Laterais, escanteios e faltas são sempre cobrados pelo jogador que estiver mais longe do fato e sem nenhuma pressa, assim os primeiros 45 minutos desceram ralo abaixo, e claro a arbitragem não incorpora as interrupções simuladas ao tempo de acréscimo.
Essa estratégia deu certo, e o time do Flamengo, com elenco muito superior, foi devidamente eliminado da competição.
No primeiro tempo do jogo com o Botafogo, a mesma estratégia funcionou a contendo, e o árbitro venezuelano atuou como mais um uruguaio, permitindo que a partida não tivesse sequência, permitindo ao Peñarol usar e abusar do anti jogo.

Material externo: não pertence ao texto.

(** * Price comparison tool: a shallow embedding of [search for best deal.py]

    The development follows the script top-down: Python strings and
    floats first, then [WebScraper] (text cleaning, price extraction,
    relevance, the three storefront scrapers), then
    [PriceComparisonTool.search_products] and finally [DatabaseManager].
    The remaining helpers of [WebScraper] (normal forms, scores, search
    variations, availability, product identifiers), the [_shorten_url] of
    the module and the other methods of [PriceComparisonTool] come after
    the sample data.

    Conventions.
    - A Python [str] is a [string]; a character is its code point, so the
      model covers the code points below 256 (Latin-1).  The character
      classes below are the ones CPython assigns to that range.
    - A Python [float] is an IEEE binary64 number, a [spec_float] with
      precision 53 and maximal exponent 1024.
    - A call that may raise returns an [outcome]. *)

From Stdlib Require Import ZArith List String Ascii Bool Lia.
From Stdlib Require Import Permutation Sorted.
From Stdlib Require Import Floats.SpecFloat.
Import ListNotations.

Local Open Scope string_scope.
Local Open Scope Z_scope.

(** ** Exceptions *)

Inductive exn : Type :=
| ValueError
| AttributeError
| TypeError
| ZeroDivisionError.

Inductive outcome (A : Type) : Type :=
| Returns (a : A)
| Raises (e : exn).

Arguments Returns {A} a.
Arguments Raises {A} e.

(** ** Python strings over Latin-1 *)

Module PyStr.

Definition code (c : ascii) : N := N_of_ascii c.

Definition between (lo hi : N) (c : ascii) : bool :=
  (lo <=? code c)%N && (code c <=? hi)%N.

Definition code_is (n : N) (c : ascii) : bool := (code c =? n)%N.

(** [\d] of the [re] module: the decimal digits (category Nd). *)
Definition re_digit (c : ascii) : bool := between 48 57 c.

(** [str.isspace]: TAB..CR, FS..US, space, NEL and NBSP. *)
Definition isspace (c : ascii) : bool :=
  between 9 13 c || between 28 32 c || code_is 133 c || code_is 160 c.

(** [str.isalnum]: letters and numeric characters. *)
Definition isalnum (c : ascii) : bool :=
  between 48 57 c || between 65 90 c || between 97 122 c
  || code_is 170 c || code_is 178 c || code_is 179 c
  || code_is 181 c || code_is 185 c || code_is 186 c
  || between 188 190 c
  || between 192 214 c || between 216 246 c || between 248 255 c.

(** [str.lower] on one character.  Below 256 the lowercase of a character
    is one character of the same range, which is what makes [lower] a map
    over the characters.  Beyond that range it need not be: U+0130 becomes
    two characters, the second of which is not alphanumeric.  A statement
    that needs the lowercase of a kept character to be kept says so in a
    hypothesis. *)
Definition lower_char (c : ascii) : ascii :=
  if between 65 90 c || between 192 214 c || between 216 222 c
  then ascii_of_N (code c + 32)
  else c.

Fixpoint map (f : ascii -> ascii) (s : string) : string :=
  match s with
  | EmptyString => EmptyString
  | String c s' => String (f c) (map f s')
  end.

Fixpoint filter (p : ascii -> bool) (s : string) : string :=
  match s with
  | EmptyString => EmptyString
  | String c s' => if p c then String c (filter p s') else filter p s'
  end.

(** [all(p(c) for c in s)] *)
Fixpoint all (p : ascii -> bool) (s : string) : bool :=
  match s with
  | EmptyString => true
  | String c s' => p c && all p s'
  end.

(** [c in s] for a one-character [c]. *)
Fixpoint mem (c : ascii) (s : string) : bool :=
  match s with
  | EmptyString => false
  | String c' s' => Ascii.eqb c c' || mem c s'
  end.

Definition lower (s : string) : string := map lower_char s.

(** [s.replace(c, '')] and [s.replace(c, d)] for one-character [c], [d]. *)
Definition remove (c : ascii) (s : string) : string :=
  filter (fun x => negb (Ascii.eqb x c)) s.
(** * Weather alert pipeline: a shallow embedding and its properties

    The development follows the backend of the weather alert relay:
    - [Js]: the fragment of the JavaScript runtime the services rely on
      (dynamic values, truthiness, string conversion, [parseInt],
      [Date.prototype.toISOString], base64, a regular-expression matcher);
    - [Db]: the JSON-file store of [backend/database/db.js], seen as a
      key-value store, together with the monad the services run in;
    - [DuplicateProtection], [AlertFormatter], [WeatherConditionFetcher],
      [WeatherConditionProcessor], [ForecastScheduler]: the services;
    - [Reference]: one concrete environment and sample data, to run the
      services on;
    - [Spec]: the vocabulary of the statements, followed by the properties of
      the dedup ledger, the classifier, the delivery gate for conditions, the
      forecast time of day, timestamps, severities and alert ids;
    - [DuplicateProtectionMore], [ForecastSchedulerMore], [Scheduler],
      [WebhookService], [Locations], [AlertProcessor]: further functions of
      the services, the store and the schedulers, with [Vocabulary] for the
      statements about them; their properties follow those of [Spec].

    Modelling conventions.
    - Strings are byte strings (UTF-8); letter case is changed on ASCII letters.
    - Numbers inside alert payloads are integers ([Z]); sensor readings are
      rationals, with [None] standing for [NaN] and [undefined].
    - A JavaScript object used as a lookup table is a finite map over its own
      properties.
    - An exception is a value of [exn]; a function that may throw returns in
      [Exc], and a function that also reads or writes the store runs in [M]. *)

From Stdlib Require Import ZArith QArith Qabs Ascii String List Lia Bool.
From stdpp Require Import base option list gmap strings pretty.

Set Warnings "-register-all".
Open Scope Z_scope.

(* ===================================================================== *)
(** ** The JavaScript runtime fragment *)
(* ===================================================================== *)

Module Js.

(** *** Exceptions *)

Inductive exn :=
| TypeError
| RangeError
| Error (msg : string).

Inductive Exc (A : Type) :=
| Ok (a : A)
| Throw (e : exn).
Arguments Ok {A} a.
Arguments Throw {A} e.

#[export] Instance Exc_ret : MRet Exc := fun _ a => Ok a.
#[export] Instance Exc_bind : MBind Exc := fun _ _ f m =>
  match m with
  | Ok a => f a
  | Throw e => Throw e
  end.

(** [try { m } catch { h }] for a computation without store effects. *)
Definition try_catch {A} (m : Exc A) (h : exn → Exc A) : Exc A :=
  match m with
  | Ok a => Ok a
  | Throw e => h e
  end.

(** *** Dynamic values *)

Inductive value :=
| VUndef
| VNull
| VBool (b : bool)
| VNum (n : Z)
| VStr (s : string)
| VArr (xs : list value)
| VObj (fields : list (string * value)).

Definition object := list (string * value).

(** ToBoolean. *)
Definition truthy (v : value) : bool :=
  match v with
  | VUndef | VNull => false
  | VBool b => b
  | VNum n => negb (n =? 0)
  | VStr s => negb (String.eqb s "")
  | VArr _ | VObj _ => true
  end.

(** [v === null || v === undefined]. *)
Definition nullish (v : value) : bool :=
  match v with
  | VUndef | VNull => true
  | _ => false
  end.

(** [a || b]. *)
Definition or_else (a b : value) : value := if truthy a then a else b.
Infix "|||" := or_else (at level 50, left associativity).

(** Own-property lookup in an object literal; a missing key is [undefined]. *)
Fixpoint lookup_field (k : string) (fs : object) : value :=
  match fs with
  | [] => VUndef
  | (k', v) :: fs' => if String.eqb k k' then v else lookup_field k fs'
  end.

(** [v.k] where [v] is known not to be [null] or [undefined]: primitives and
    arrays have none of the properties the services read. *)
Definition get (k : string) (v : value) : value :=
  match v with
  | VObj fs => lookup_field k fs
  | _ => VUndef
  end.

Fiquei apreensivo com o que assistia pela TV, começava acreditar que a estratégia uruguaia sairia vencedora desse confronto também.
Não sei o que foi conversado no vestiário, mas a equipe voltou com outro astral, enfim resolveu levar adiante o que faz muito bem, trocar passes rapidamente acompanhado por deslocamentos incisivos. Aí os gols passaram a brotar descontroladamente.
E a equipe que hoje indiscutivelmente joga o melhor futebol do país foi impiedosa, deixando a equipe uruguaia desnorteada dentro de campo.
Pronto, em 34 minutos o placar eletrônico do Engenhão mostrava números de uma goleada histórica no famoso tapetinho: Botafogo 5 x 0 Peñarol.
Semana que vem, o jogo a princípio servirá apenas para cumprir a tabela, enquanto aguarda o parceiro da final. Que a estrela solitária conduza o alvinegro para um título ainda inédito.